Unincorporated community in Washington, United States

Home is a census-designated place in Pierce County, Washington, United States. As of the 2020 census, Home had a population of 1,543. The community lies on the Key Peninsula and borders the waters of Carr Inlet, an extension of Puget Sound. Home is now primarily a town of beach homes, although around the turn of the 20th century, it was considered a model, utopian community of anarchists.

==History==
===Settlement===
After the failure of the industrial cooperative colony Glennis located east of Eatonville, three former Glennisites—George H. Allen, Oliver A. Verity, and B. F. O'Dell—set out in the summer of 1895 into Puget Sound on a rowboat they built themselves to find an isolated location for a new community. Home was one of about two hundred similar communities that sprung up in America in the late 1800s.

They decided upon Von Geldern Cove (also known as Joe's Bay) as the site for their new Home Colony, which would be an intentional community based on anarchist philosophy. The founders purchased 26 acre there at $7 an acre, working odd jobs to pay for it. By 1896, their families had joined them and cabins were constructed.

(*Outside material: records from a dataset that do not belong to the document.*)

(* ===== verification/PyNum.v ===== *)
(** * Numbers: Python [int] and [float] mixed comparisons and true division

    A [float] is an IEEE 754 binary64 value ([SpecFloat]); [/] on integers is correctly rounded
    and a comparison between an [int] and a [float] is exact, as in Python. *)
From S2P Require Import Prelude.
From Stdlib Require Export SpecFloat.

Local Open Scope Z_scope.

Definition float64 := spec_float.
Definition prec64 : Z := 53.
Definition emax64 : Z := 1024.

#[export] Instance spec_float_eq_dec : EqDecision spec_float.
Proof. solve_decision. Defined.

(** The integer [z] as a float, exact below [2^53] and correctly rounded above. *)
Definition float_of_int (z : Z) : float64 := binary_normalize prec64 emax64 z 0 false.

Definition int_as_float (z : Z) : float64 :=
  match z with
  | Z0 => S754_zero false
  | Zpos p => S754_finite false p 0
  | Zneg p => S754_finite true p 0
  end.

(** [a / b] on integers with [b <> 0]: the correctly rounded quotient. *)
Definition int_truediv (a b : Z) : float64 :=
  SFdiv prec64 emax64 (int_as_float a) (int_as_float b).

(** A decimal literal [m * 10^e], correctly rounded. *)
Definition float_of_decimal (m e : Z) : float64 :=
  if 0 <=? e then float_of_int (m * 10 ^ e) else int_truediv m (10 ^ (- e)).

(** A value whose type is [int] or [float]. *)
Inductive num : Type :=
| NInt (z : Z)
| NFloat (f : float64).
#[export] Instance num_eq_dec : EqDecision num.
Proof. solve_decision. Defined.

(** Compare [z] with [(-1)^s * m * 2^e] exactly. *)
Definition compare_int_finite (z : Z) (s : bool) (m : positive) (e : Z) : comparison :=
  let m := if s then Z.neg m else Z.pos m in
  if 0 <=? e then z ?= Z.shiftl m e else Z.shiftl z (- e) ?= m.

Definition compare_int_float (z : Z) (f : float64) : option comparison :=
  match f with
  | S754_zero _ => Some (z ?= 0)
  | S754_infinity s => Some (if s then Gt else Lt)
  | S754_nan => None
  | S754_finite s m e => Some (compare_int_finite z s m e)
  end.

Definition num_compare (a b : num) : option comparison :=
  match a, b with
  | NInt x, NInt y => Some (x ?= y)
  | NInt x, NFloat f => compare_int_float x f
  | NFloat f, NInt y => CompOpp <$> compare_int_float y f
  | NFloat f, NFloat g => SFcompare f g
  end.

(** [a < b], [a <= b] and [a == b] *)
Definition num_lt (a b : num) : bool :=
  match num_compare a b with Some Lt => true | _ => false end.
Definition num_le (a b : num) : bool :=
  match num_compare a b with Some (Lt | Eq) => true | _ => false end.
Definition num_eqb (a b : num) : bool :=
  match num_compare a b with Some Eq => true | _ => false end.

(** [math.isfinite(v)]: an [int] too large for a float raises. *)
Definition isfinite (v : num) : res bool :=
  match v with
  | NInt z => if Z.abs z <? 2 ^ 1024 - 2 ^ 970 then Ok true else Err OverflowError
  | NFloat f =>
    Ok match f with S754_nan | S754_infinity _ => false | _ => true end
  end.

Example truediv_rounds :
  int_truediv 19 20 = float_of_decimal 95 (-2) ∧ int_truediv 9 10 = float_of_decimal 9 (-1).
Proof. split; vm_compute; reflexivity. Qed.
Example truediv_exact : int_truediv 4 4 = float_of_int 1.
Proof. vm_compute. reflexivity. Qed.
Example mixed_compare : num_lt (NInt 4) (NFloat (float_of_decimal 45 (-1))) = true.
Proof. vm_compute. reflexivity. Qed.

Lemma num_lt_int x y : num_lt (NInt x) (NInt y) = (x <? y).
Proof. unfold num_lt, num_compare, Z.ltb. by destruct (x ?= y). Qed.
Lemma num_le_int x y : num_le (NInt x) (NInt y) = (x <=? y).
Proof. unfold num_le, num_compare, Z.leb. by destruct (x ?= y). Qed.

By 1898 a land buying corporation was set up called the Mutual Home Association, whose Articles of Incorporation and Agreement stated their purpose as "to assist its members in obtaining and building homes for themselves and to aid in establishing better social and moral conditions." Land was apportioned to those who became members of the Association, agreeing to its anarchist ideals and to pay for their lot. The title to each member's land would stay with the Association; however this was changed in 1909. The Association also held title to a meeting hall, called Liberty Hall, and a trading post.

===Land plots===
When Home was plotted in 1901 it had increased in size to 217 acre and had become home to anarchists, communists, food faddists, freethinkers, nudists, and others who did not fit in with mainstream society. Elbert Hubbard, anarchist Emma Goldman, and national communist leader William Z. Foster visited and gave lectures.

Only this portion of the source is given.